The following data has a line with "intros Hword. induction" and a line with "intros [[Hprev Hhere]|Hlater].". Write out exactly those lines and all the lines between them.

Stored data entries
******************************

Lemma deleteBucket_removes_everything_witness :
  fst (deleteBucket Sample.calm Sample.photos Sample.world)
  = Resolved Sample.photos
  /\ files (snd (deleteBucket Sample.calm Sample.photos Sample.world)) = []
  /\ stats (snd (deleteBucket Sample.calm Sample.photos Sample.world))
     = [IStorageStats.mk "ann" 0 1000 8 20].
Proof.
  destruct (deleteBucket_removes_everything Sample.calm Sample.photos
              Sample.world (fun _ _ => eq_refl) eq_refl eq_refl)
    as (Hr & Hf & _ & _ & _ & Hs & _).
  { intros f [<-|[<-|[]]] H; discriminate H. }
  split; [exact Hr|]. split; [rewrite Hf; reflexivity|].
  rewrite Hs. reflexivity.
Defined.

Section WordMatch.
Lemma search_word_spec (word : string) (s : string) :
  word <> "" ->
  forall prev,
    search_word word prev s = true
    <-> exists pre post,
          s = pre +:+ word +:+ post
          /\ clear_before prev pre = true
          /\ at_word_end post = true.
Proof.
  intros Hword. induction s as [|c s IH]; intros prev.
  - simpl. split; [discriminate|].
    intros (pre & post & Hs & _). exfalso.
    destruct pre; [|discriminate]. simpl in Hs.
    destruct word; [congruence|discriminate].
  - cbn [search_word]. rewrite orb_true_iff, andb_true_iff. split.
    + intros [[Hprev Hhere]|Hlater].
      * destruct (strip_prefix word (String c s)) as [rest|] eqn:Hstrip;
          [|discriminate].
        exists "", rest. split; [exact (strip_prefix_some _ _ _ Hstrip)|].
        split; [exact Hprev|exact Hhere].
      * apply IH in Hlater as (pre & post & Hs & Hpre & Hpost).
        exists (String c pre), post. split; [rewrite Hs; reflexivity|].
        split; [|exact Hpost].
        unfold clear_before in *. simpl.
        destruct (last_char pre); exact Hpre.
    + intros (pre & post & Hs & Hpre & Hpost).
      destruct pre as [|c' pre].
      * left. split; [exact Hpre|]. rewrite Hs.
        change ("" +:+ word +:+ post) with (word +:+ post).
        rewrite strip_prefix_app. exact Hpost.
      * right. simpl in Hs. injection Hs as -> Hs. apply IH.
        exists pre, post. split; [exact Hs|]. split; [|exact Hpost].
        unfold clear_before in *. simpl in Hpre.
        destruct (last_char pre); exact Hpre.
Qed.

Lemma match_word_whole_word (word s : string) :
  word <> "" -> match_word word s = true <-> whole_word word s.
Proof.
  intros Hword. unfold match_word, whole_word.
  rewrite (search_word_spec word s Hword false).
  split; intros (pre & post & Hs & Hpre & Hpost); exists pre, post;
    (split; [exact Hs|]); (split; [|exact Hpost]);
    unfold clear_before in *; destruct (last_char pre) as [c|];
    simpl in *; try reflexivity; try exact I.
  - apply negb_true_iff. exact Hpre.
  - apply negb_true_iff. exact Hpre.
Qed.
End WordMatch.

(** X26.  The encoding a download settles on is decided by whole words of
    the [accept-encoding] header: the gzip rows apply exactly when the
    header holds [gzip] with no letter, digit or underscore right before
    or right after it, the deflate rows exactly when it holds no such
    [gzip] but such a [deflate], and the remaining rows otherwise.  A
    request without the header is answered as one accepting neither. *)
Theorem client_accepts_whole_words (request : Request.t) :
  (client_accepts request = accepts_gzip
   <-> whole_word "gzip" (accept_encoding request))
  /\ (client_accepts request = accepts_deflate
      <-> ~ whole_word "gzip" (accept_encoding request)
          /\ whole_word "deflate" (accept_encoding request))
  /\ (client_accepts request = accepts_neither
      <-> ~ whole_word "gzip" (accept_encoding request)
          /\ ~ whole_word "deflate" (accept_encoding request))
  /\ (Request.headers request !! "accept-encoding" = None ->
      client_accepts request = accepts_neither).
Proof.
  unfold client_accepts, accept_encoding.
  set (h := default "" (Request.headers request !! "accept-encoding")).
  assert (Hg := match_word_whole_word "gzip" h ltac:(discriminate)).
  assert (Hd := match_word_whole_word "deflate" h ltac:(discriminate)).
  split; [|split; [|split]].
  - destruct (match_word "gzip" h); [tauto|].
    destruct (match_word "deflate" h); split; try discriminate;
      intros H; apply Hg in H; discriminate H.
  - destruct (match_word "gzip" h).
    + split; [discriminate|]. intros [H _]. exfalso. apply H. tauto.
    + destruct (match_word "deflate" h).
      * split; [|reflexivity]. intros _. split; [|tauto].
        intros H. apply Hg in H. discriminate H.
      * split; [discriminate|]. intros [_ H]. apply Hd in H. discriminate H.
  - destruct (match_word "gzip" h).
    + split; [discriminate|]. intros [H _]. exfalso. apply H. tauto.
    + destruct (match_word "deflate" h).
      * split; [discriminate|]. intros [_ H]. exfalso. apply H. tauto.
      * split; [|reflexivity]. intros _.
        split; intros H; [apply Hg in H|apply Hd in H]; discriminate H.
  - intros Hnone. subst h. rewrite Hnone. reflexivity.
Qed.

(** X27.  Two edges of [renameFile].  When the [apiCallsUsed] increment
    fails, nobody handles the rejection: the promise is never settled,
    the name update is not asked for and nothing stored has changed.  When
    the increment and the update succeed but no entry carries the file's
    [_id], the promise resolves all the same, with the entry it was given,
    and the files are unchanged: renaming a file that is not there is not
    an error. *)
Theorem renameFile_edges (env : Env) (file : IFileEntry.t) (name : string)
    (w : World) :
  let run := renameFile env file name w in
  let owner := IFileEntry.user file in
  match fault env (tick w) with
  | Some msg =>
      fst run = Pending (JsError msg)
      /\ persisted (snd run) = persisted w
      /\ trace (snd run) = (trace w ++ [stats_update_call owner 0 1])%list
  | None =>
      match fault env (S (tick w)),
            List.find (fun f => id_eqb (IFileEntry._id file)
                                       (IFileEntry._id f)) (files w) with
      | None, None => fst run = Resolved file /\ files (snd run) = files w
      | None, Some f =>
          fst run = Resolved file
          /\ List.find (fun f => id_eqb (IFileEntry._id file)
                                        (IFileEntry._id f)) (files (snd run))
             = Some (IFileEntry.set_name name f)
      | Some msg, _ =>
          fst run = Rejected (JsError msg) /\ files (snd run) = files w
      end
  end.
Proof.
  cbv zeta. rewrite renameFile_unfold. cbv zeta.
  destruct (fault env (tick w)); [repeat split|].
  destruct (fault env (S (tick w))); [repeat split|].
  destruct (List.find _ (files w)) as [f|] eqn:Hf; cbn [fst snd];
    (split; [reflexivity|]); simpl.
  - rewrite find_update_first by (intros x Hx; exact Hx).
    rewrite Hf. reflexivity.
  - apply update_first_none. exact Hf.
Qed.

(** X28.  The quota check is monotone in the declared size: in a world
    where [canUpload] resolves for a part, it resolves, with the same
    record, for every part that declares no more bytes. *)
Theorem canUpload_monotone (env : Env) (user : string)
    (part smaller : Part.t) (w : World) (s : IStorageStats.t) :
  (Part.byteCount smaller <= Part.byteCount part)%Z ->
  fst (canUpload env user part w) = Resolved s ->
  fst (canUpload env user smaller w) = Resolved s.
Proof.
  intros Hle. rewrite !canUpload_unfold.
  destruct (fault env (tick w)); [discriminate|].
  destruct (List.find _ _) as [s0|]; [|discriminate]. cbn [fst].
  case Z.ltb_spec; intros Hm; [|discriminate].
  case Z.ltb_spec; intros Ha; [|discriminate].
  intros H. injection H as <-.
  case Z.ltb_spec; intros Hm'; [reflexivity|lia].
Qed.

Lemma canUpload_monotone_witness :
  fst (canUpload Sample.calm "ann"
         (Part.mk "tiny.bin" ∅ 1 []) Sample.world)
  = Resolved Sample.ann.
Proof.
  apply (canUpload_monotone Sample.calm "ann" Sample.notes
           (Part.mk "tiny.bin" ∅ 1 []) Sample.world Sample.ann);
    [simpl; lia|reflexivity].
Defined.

******************************

Completed exercise:
  intros Hword. induction s as [|c s IH]; intros prev.
  - simpl. split; [discriminate|].
    intros (pre & post & Hs & _). exfalso.
    destruct pre; [|discriminate]. simpl in Hs.
    destruct word; [congruence|discriminate].
  - cbn [search_word]. rewrite orb_true_iff, andb_true_iff. split.
    + intros [[Hprev Hhere]|Hlater].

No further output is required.